Der Tagesspiegel : 3. Ein Tüftler, der seinen Weg ging

Geboren in Berlin, verschlug es ihn alsbald nach Ostpreußen, wo sein Vater eine Arbeit annahm. Zum Studium kehrte er zurück in seine Heimatstadt und schrieb sich für Maschinenbau ein. Henry Fords Autobiografie hat er angeblich geradezu verschlungen. Doch die strikten Regeln und Vorgaben in der Ingenieurswissenschaft waren dem künstlerisch Begabten, der sich mit Fotografie und Malerei befasste, zuwider. Er beschloss, Architekt zu werden und wechselte das Studienfach. Aber auch darin fühlte er sich bald unwohl, denn die großen Entwürfe, die er gern gemacht hätte, waren nicht gefragt.
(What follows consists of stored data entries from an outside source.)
(** * Music segmentation: change-point detection with an exact dynamic program

    Shallow embedding of the notebook [music-segmentation.ipynb]
    (classes [TempogramTransformer], [ChangePointDetector], the helpers
    [get_bkps] and [get_sum_of_cost], the segment enumeration with
    [pairwise]) and of the segmentation engine [KernelCPD] it calls.

    Signals are n x d matrices, stored row-major as [list (list Q)]
    (one row per frame). Exact rationals stand in for the floats. *)

From Stdlib Require Import List Arith ZArith Lia QArith Qfield Lqa Sorted Morphisms.
Import ListNotations.

Open Scope Q_scope.

(* ------------------------------------------------------------------ *)
(** ** Finite sums *)

(** [sum_to f k] is [f 0 + ... + f (k-1)]. *)
Fixpoint sum_to (f : nat -> Q) (k : nat) : Q :=
  match k with
  | O => 0
  | S k' => sum_to f k' + f k'
  end.

(** [sum_range f a b] is [f a + ... + f (b-1)] (empty when [b <= a]). *)
Definition sum_range (f : nat -> Q) (a b : nat) : Q :=
  sum_to (fun i => f (a + i)%nat) (b - a).

(* ------------------------------------------------------------------ *)
(** ** Signals, kernels and the segment cost *)

(** A frame is a feature vector; a signal is the matrix of its frames. *)
Definition vec := list Q.
Definition signal := list vec.

Definition n_samples (y : signal) : nat := length y.

(** [np.dot] on two vectors. *)
Definition dot (x z : vec) : Q :=
  fold_right Qplus 0 (map (fun p => fst p * snd p) (combine x z)).

(** A kernel (similarity function) between two frames. *)
Definition kernel := vec -> vec -> Q.

(** [kernel="linear"]. *)
Definition linear : kernel := dot.

(** Gram entry [K(y_i, y_j)]. *)
Definition gram (K : kernel) (y : signal) (i j : nat) : Q :=
  K (nth i y []) (nth j y []).

(** Modelled from the spec (4.1, CostModel): the cost of a segment
    [[a, b)] is
    [sum_{i=a}^{b-1} K(y_i,y_i) - 1/(b-a) sum_{i,j=a}^{b-1} K(y_i,y_j)]. *)
Definition cost_kernel (K : kernel) (y : signal) (a b : nat) : Q :=
  sum_range (fun i => gram K y i i) a b
  - / inject_Z (Z.of_nat (b - a))
    * sum_range (fun i => sum_range (fun j => gram K y i j) a b) a b.

(** Vector difference and squared norm. *)
Definition vsub (x z : vec) : vec := map (fun p => fst p - snd p) (combine x z).
Definition sqnorm (x : vec) : Q := dot x x.

(** Coordinate [l] of frame [t] (0 outside the matrix). *)
Definition coord (y : signal) (t l : nat) : Q := nth l (nth t y []) 0.

(** Mean vector of the frames of [[a, b)], of dimension [d]. *)
Definition seg_mean (y : signal) (d a b : nat) : vec :=
  map (fun l => sum_range (fun t => coord y t l) a b / inject_Z (Z.of_nat (b - a)))
      (seq 0 d).

(** The cost function of the notebook (cell "Detection algorithm"):
    [c(y_{a..b}) = sum_{t=a}^{b-1} || y_t - mean(y_{a..b}) ||^2]. *)
Definition cost_mean (y : signal) (d a b : nat) : Q :=
  sum_range (fun t => sqnorm (vsub (nth t y []) (seg_mean y d a b))) a b.

(* ------------------------------------------------------------------ *)
(** ** Errors *)

Inductive error :=
| EmptySequence
| DimensionMismatch
| InvalidSegment
| InfeasibleKMax
| OutOfRange
| NotFitted.

Inductive result (A : Type) :=
| Ok (a : A)
| Err (e : error).
Arguments Ok {A} a.
Arguments Err {A} e.

Definition bind {A B} (r : result A) (f : A -> result B) : result B :=
  match r with Ok a => f a | Err e => Err e end.

(* ------------------------------------------------------------------ *)
(** ** The segmentation engine (dynamic program over all k at once) *)

Section DP.

(** The segment cost [cost(a, b)] and the minimal segment length. *)
Variable cost : nat -> nat -> Q.
Variable min_size : nat.

(** Segments are non-empty, so the effective minimum length is at least 1. *)
Definition eff_min : nat := Nat.max 1 min_size.

(** [[a, b)] is a segment long enough. *)
Definition seg_ok (a b : nat) : bool := (a + eff_min <=? b)%nat.

(** A cell [D[t][k]]: [Some (v, s)] is the minimal cost [v] of splitting
    [[0, t)] into [k+1] segments, and [s] the backpointer (start of the last
    segment); [None] when no such split exists. *)
Definition cell := option (Q * nat).
Definition row := list cell.

(** Modelled from the spec (4.3, base case): [D[t][0] = cost(0, t)]. *)
Definition row0 (n : nat) : row :=
  map (fun t => if seg_ok 0 t then Some (cost 0%nat t, 0%nat) else None)
      (seq 0 (S n)).

(** Candidate value of predecessor [s] for cell [t]:
    [D[s][k-1] + cost(s, t)], when [s] is a valid predecessor. *)
Definition cand (prev : row) (t s : nat) : option Q :=
  match nth s prev None with
  | Some (v, _) => if seg_ok s t then Some (v + cost s t) else None
  | None => None
  end.

(** One step of the minimum search: a later predecessor replaces the
    current best only if it is strictly better (ties keep the smallest
    index). *)
Definition relax (prev : row) (t : nat) (acc : cell) (s : nat) : cell :=
  match cand prev t s with
  | None => acc
  | Some v =>
      match acc with
      | None => Some (v, s)
      | Some (w, _) => if Qle_bool w v then acc else Some (v, s)
      end
  end.

(** Modelled from the spec (4.3, recurrence):
    [D[t][k] = min_s D[s][k-1] + cost(s, t)], [s] scanned in increasing order. *)
Definition best (prev : row) (t : nat) : cell :=
  fold_left (relax prev t) (seq 0 t) None.

Definition next_row (n : nat) (prev : row) : row :=
  map (best prev) (seq 0 (S n)).

(** Row [k] of the cost table, [t] ranging over [0..n]. *)
Fixpoint dp_row (n k : nat) : row :=
  match k with
  | O => row0 n
  | S k' => next_row n (dp_row n k')
  end.

(** The whole cost table, rows [0..kmax]. *)
Definition dp_table (n kmax : nat) : list row :=
  map (dp_row n) (seq 0 (S kmax)).

End DP.

(** Modelled from the spec (4.3, reconstruction): walk the backpointers
    [back[t][k] -> back[s][k-1] -> ...]; the result lists the [k] interior
    breakpoints in increasing order. *)
Fixpoint walk (tbl : list row) (k t : nat) : list nat :=
  match k with
  | O => []
  | S k' =>
      match nth t (nth k tbl []) None with
      | Some (_, s) => walk tbl k' s ++ [s]
      | None => []
      end
  end.

(** A fitted engine: the sequence length, the bound [k_max], the minimal
    segment length, the cost model and the cost table. *)
Record fitted := {
  fe_n : nat;
  fe_kmax : nat;
  fe_min_size : nat;
  fe_cost : nat -> nat -> Q;
  fe_table : list row
}.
Noch einmal wechselte er und machte in den dreißiger Jahren sein Diplom. Den Krieg überstand er fern der Front. Er war zu wichtig, als dass er seine Firma hätte verlassen können. Das stand zumindest in dem Attest, das ihm Freunde verschafften. Auf den Dialog mit Experten in anderen Ländern musste er in dieser Zeit jedoch verzichten und weitgehend allein vor sich hintüfteln. Im letzten Kriegsjahr heiratete er, fünf Kinder zogen die Eheleute groß. Eines davon trat in des Vaters Fußstapfen und führte sein Werk fort, das heute in fast jedem Haushalt genutzt wird. Doch das ist nicht der einzige Grund, warum er in diesem Jahr gefeiert wird. Er wurde 85 Jahre alt.